In 2019 the UN Fact-Finding Mission on Myanmar called for sanctions on these companies because of the role they play in financing the military and the human rights violations they commit.

“It is very good news that the EU has finally sanctioned these military companies,” said Anna Roberts, Executive Director of Burma Campaign UK. “These sanctions need to be a first step in a systematic international effort to apply economic pressure on the military. The EU should now follow these measures with sanctions on state owned timber and gems enterprises and a ban on imports of timber and gems.”

More than a dozen companies from EU member states feature on the ‘Dirty List’ of companies linked to the Burmese military. The 27 member countries of the European Union join the USA, Canada and UK in sanctioning military companies.

EU sanctions will cover the SWIFT international financial transfer system, as SWIFT is based in Belgium. This will increase the effectiveness of the sanctions, as sanctioned companies will also be cut off from the main international banking and financial transfer system.

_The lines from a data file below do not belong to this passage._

(** * camera.py: the Raspberry Pi camera controller

    A shallow embedding of [PiCameraController] and [main] from
    [camera.py], and the properties of its preview / still-capture state
    machine.

    The file binds [PiCameraController] and [main] twice (the whole module
    text is repeated from line 139 on); the later bindings are the ones in
    force when [main()] runs, so the embedding follows lines 153-472, and
    [script] follows the module body, which reaches [main()] twice
    (lines 472 and 609).

    How the collaborators are modelled.  The controller does nothing but call
    into [picamera2], [RPi.GPIO], [os], [time], [datetime] and [input].
    Every such call is recorded in a chronological [trace].  Whether the
    [n]-th call raises is decided by an oracle [fault], so that a theorem
    stated for every [Env] covers every pattern of device failures.  A call
    that raises has no other effect; [configure] that returns installs exactly
    the configuration it was given; [Picamera2()] that returns yields a
    handle with no configuration applied.  Console output ([print]) carries
    no state and is left out.

    Which errors are covered.  A collaborator call that raises, raises an
    error of class [Exception]: a device, driver or file-system error.  The
    interrupt key is delivered while [input()] waits, where the user of this
    console program presses it ([CtrlC]); an interrupt that lands in the
    middle of a device call, and the presses of the hardware button that the
    GPIO library delivers on its own thread during [main], are outside the
    embedding.  Statements below that say a method "never raises" or that
    [main] "always returns" are to be read within this scope.

    Text.  A line read from the keyboard is a list of Unicode code points.
    [str.strip] removes every character for which [str.isspace] holds, the
    no-break space and the other Unicode blanks included.  [str.lower] is
    computed on ASCII text; on any other text it is left to the environment,
    so a theorem stated for every [Env] holds whatever the Unicode tables
    say. *)

From Stdlib Require Import ZArith List String Ascii Bool Lia DecimalString.
Import ListNotations.
Local Open Scope string_scope.
Local Open Scope Z_scope.

(** ** Data *)

Definition Size : Type := (Z * Z)%type.

Definition Size_eqb (a b : Size) : bool :=
  (fst a =? fst b) && (snd a =? snd b).

Inductive UseCase := PreviewUse | StillUse.

(** A stream entry of a configuration dictionary, [{"size": .., "format": ..}]. *)
Record Stream := mkStream {
  size : Size;
  format : option string
}.

(** What [create_preview_configuration] / [create_still_configuration]
    are asked for: the [main] stream, the optional [lores] stream and the
    optional [buffer_count]. *)
Record Config := mkConfig {
  use_case : UseCase;
  main_stream : Stream;
  lores : option Stream;
  buffer_count : option Z
}.

Definition main_size (c : Config) : Size := size (main_stream c).

(** [datetime.now()] *)
Record DateTime := mkDateTime {
  year : nat; month : nat; day : nat;
  hour : nat; minute : nat; second : nat
}.

(** Python exceptions, as far as [except] clauses of the program tell them
    apart: [KeyboardInterrupt] is not an [Exception]. *)
Inductive Exn :=
| Exception (what : string)
| KeyboardInterrupt.

(** Calls that leave the program. *)
Inductive Event :=
| EvMakedirs (path : string)
| EvGpioSetmode
| EvGpioSetup (pin : Z)
| EvGpioAddEventDetect (pin : Z) (bouncetime : Z)
| EvGpioCleanup
| EvPicamera2
| EvCreatePreviewConfiguration (main : Size) (lo : Stream)
| EvCreateStillConfiguration (main : Size) (buffers : Z)
| EvCameraConfiguration
| EvCameraProperties
| EvConfigure (c : Config)
| EvStartPreview
| EvStopPreview
| EvStart
| EvStop
| EvCaptureFile (path : string)
| EvClose
| EvNow
| EvSleep (seconds : Z)
| EvGetsize (path : string)
| EvInput.

(** A [str] read from the keyboard: its Unicode code points. *)
Definition Text : Type := list N.

(** What arrives on standard input while [input()] waits: a line, or the
    interrupt key.  An exhausted list is end of file. *)
Inductive Stimulus :=
| Line (text : Text)
| CtrlC.

(** The behaviour of the collaborators, indexed by the number of calls made
    so far. *)
Record Env := mkEnv {
  fault : nat -> Event -> bool;     (* this call raises *)
  produces : nat -> bool;           (* this [capture_file] leaves a file *)
  clock : nat -> DateTime;          (* what [datetime.now()] reads *)
  unicode_lower : Text -> Text      (* [str.lower] on text that is not ASCII *)
}.

Record World := mkWorld {
  trace : list Event;               (* calls made, oldest first *)
  camera_config : option Config;    (* [picam2.camera_config] *)
  paths : list string;              (* what [os.path.exists] answers for *)
  stdin : list Stimulus
}.

(** The attributes of a [PiCameraController]; [None] is an attribute
    holding [None] or not assigned yet. *)
Record Self := mkSelf {
  button_pin : Z;
  preview_size : Size;
  still_size : Size;
  photos_dir : string;
  picam2 : option unit;
  is_running : bool;
  preview_active : bool;
  preview_config : option Config;
  still_config : option Config
}.

Record State := mkState {
  self : Self;
  world : World
}.

(** ** The monad of methods: state is kept when an exception is raised *)

Inductive Outcome (A : Type) :=
| Return (a : A)
| Raise (e : Exn).
Arguments Return {A} a.
Arguments Raise {A} e.

Definition M (A : Type) : Type := State -> Outcome A * State.

Definition ret {A} (a : A) : M A := fun s => (Return a, s).

Definition raise {A} (e : Exn) : M A := fun s => (Raise e, s).

Definition bind {A B} (m : M A) (k : A -> M B) : M B :=
  fun s =>
    match m s with
    | (Return a, s1) => k a s1
    | (Raise e, s1) => (Raise e, s1)
    end.

Notation "x <- m ;; k" := (bind m (fun x => k))
  (at level 61, m at next level, right associativity).
Notation "m ;; k" := (bind m (fun _ => k))
  (at level 61, right associativity).

(** [try: body except Exception: handler] *)
Definition try_except_Exception {A} (body : M A) (handler : string -> M A) : M A :=
  fun s =>
    match body s with
    | (Raise (Exception what), s1) => handler what s1
    | r => r
    end.

(** [try: body except KeyboardInterrupt: handler] *)
Definition try_except_KeyboardInterrupt {A} (body : M A) (handler : M A) : M A :=
  fun s =>
    match body s with
    | (Raise KeyboardInterrupt, s1) => handler s1
    | r => r
    end.

Definition when (b : bool) (m : M unit) : M unit :=
  if b then m else ret tt.

(** ** State access *)

Definition get_self : M Self := fun s => (Return (self s), s).

Definition set_world (w : World) (s : State) : State :=
  mkState (self s) w.

Definition set_is_running (b : bool) : M unit := fun s =>
  let o := self s in
  (Return tt,
   mkState (mkSelf (button_pin o) (preview_size o) (still_size o) (photos_dir o)
                   (picam2 o) b (preview_active o)
                   (preview_config o) (still_config o))
           (world s)).

Definition set_preview_active (b : bool) : M unit := fun s =>
  let o := self s in
  (Return tt,
   mkState (mkSelf (button_pin o) (preview_size o) (still_size o) (photos_dir o)
                   (picam2 o) (is_running o) b
                   (preview_config o) (still_config o))
           (world s)).

Definition set_picam2 (h : option unit) : M unit := fun s =>
  let o := self s in
  (Return tt,
   mkState (mkSelf (button_pin o) (preview_size o) (still_size o) (photos_dir o)
                   h (is_running o) (preview_active o)
                   (preview_config o) (still_config o))
           (world s)).

Definition set_preview_config (c : option Config) : M unit := fun s =>
  let o := self s in
  (Return tt,
   mkState (mkSelf (button_pin o) (preview_size o) (still_size o) (photos_dir o)
                   (picam2 o) (is_running o) (preview_active o)
                   c (still_config o))
           (world s)).

Definition set_still_config (c : option Config) : M unit := fun s =>
  let o := self s in
  (Return tt,
   mkState (mkSelf (button_pin o) (preview_size o) (still_size o) (photos_dir o)
                   (picam2 o) (is_running o) (preview_active o)
                   (preview_config o) c)
           (world s)).

(** ** Calls into the collaborators *)

Definition log (ev : Event) (w : World) : World :=
  mkWorld (trace w ++ [ev])%list (camera_config w) (paths w) (stdin w).

(** What a call that returns does to the world. *)
Definition effect (env : Env) (n : nat) (ev : Event) (w : World) : World :=
  match ev with
  | EvPicamera2 => mkWorld (trace w) None (paths w) (stdin w)
  | EvConfigure c => mkWorld (trace w) (Some c) (paths w) (stdin w)
  | EvMakedirs p => mkWorld (trace w) (camera_config w) (p :: paths w) (stdin w)
  | EvCaptureFile p =>
      if produces env n
      then mkWorld (trace w) (camera_config w) (p :: paths w) (stdin w)
      else w
  | _ => w
  end.

(** One call: it is recorded, then it either raises or takes effect.  What
    it raises is of class [Exception]; [KeyboardInterrupt] comes from
    [input] only. *)
Definition call (env : Env) (ev : Event) : M unit := fun s =>
  let n := List.length (trace (world s)) in
  let w := log ev (world s) in
  if fault env n ev
  then (Raise (Exception "device error"), set_world w s)
  else (Return tt, set_world (effect env n ev w) s).

(** A method call on [self.picam2]; on [None] it is an [AttributeError]. *)
Definition picam2_call (env : Env) (ev : Event) : M unit :=
  o <- get_self ;;
  match picam2 o with
  | Some _ => call env ev
  | None => raise (Exception "AttributeError")
  end.

(** [os.path.exists] *)
Definition path_exists (p : string) : M bool := fun s =>
  (Return (existsb (String.eqb p) (paths (world s))), s).

(** [datetime.now()] *)
Definition now (env : Env) : M DateTime := fun s =>
  let n := List.length (trace (world s)) in
  match call env EvNow s with
  | (Return _, s1) => (Return (clock env n), s1)
  | (Raise e, s1) => (Raise e, s1)
  end.

(** ** Strings *)

Definition digit (n : nat) : ascii := ascii_of_nat (48 + Nat.modulo n 10).

Definition pad2 (n : nat) : string :=
  String (digit (Nat.div n 10)) (String (digit n) EmptyString).

Definition pad4 (n : nat) : string :=
  String (digit (Nat.div n 1000)) (String (digit (Nat.div n 100)) (pad2 n)).

(** [strftime("%Y%m%d_%H%M%S")] *)
Definition strftime_Ymd_HMS (t : DateTime) : string :=
  pad4 (year t) ++ pad2 (month t) ++ pad2 (day t) ++ "_" ++
  pad2 (hour t) ++ pad2 (minute t) ++ pad2 (second t).

(** The code points of a literal. *)
Definition chars (s : string) : Text :=
  map (fun a => N.of_nat (nat_of_ascii a)) (list_ascii_of_string s).

(** [==] on [str] *)
Fixpoint Text_eqb (a b : Text) : bool :=
  match a, b with
  | [], [] => true
  | x :: a', y :: b' => N.eqb x y && Text_eqb a' b'
  | _, _ => false
  end.

(** [str.lower] for one ASCII character *)
Definition lower_ascii (c : N) : N :=
  if (N.leb 65 c && N.leb c 90)%bool then (c + 32)%N else c.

Since the military coup on the 1st February, the international community has been quick to issue statements but slow to take action. This has led to concerns that the slow international response will encourage the military to believe they can keep committing atrocities without paying any significant price internationally.

“There is no single measure the international community can take to deliver a knockout blow to the military,” said Anna Roberts. “Economic sanctions need to be combined with other tools such as using international law mechanisms, political pressure, and building a coalition of countries imposing arms embargoes. More than 700 people have been killed and more than 3,000 arrested since the coup began. The people of Burma are risking everything to win their freedom, but the EU and rest of the international community isn’t doing everything it can to support them.”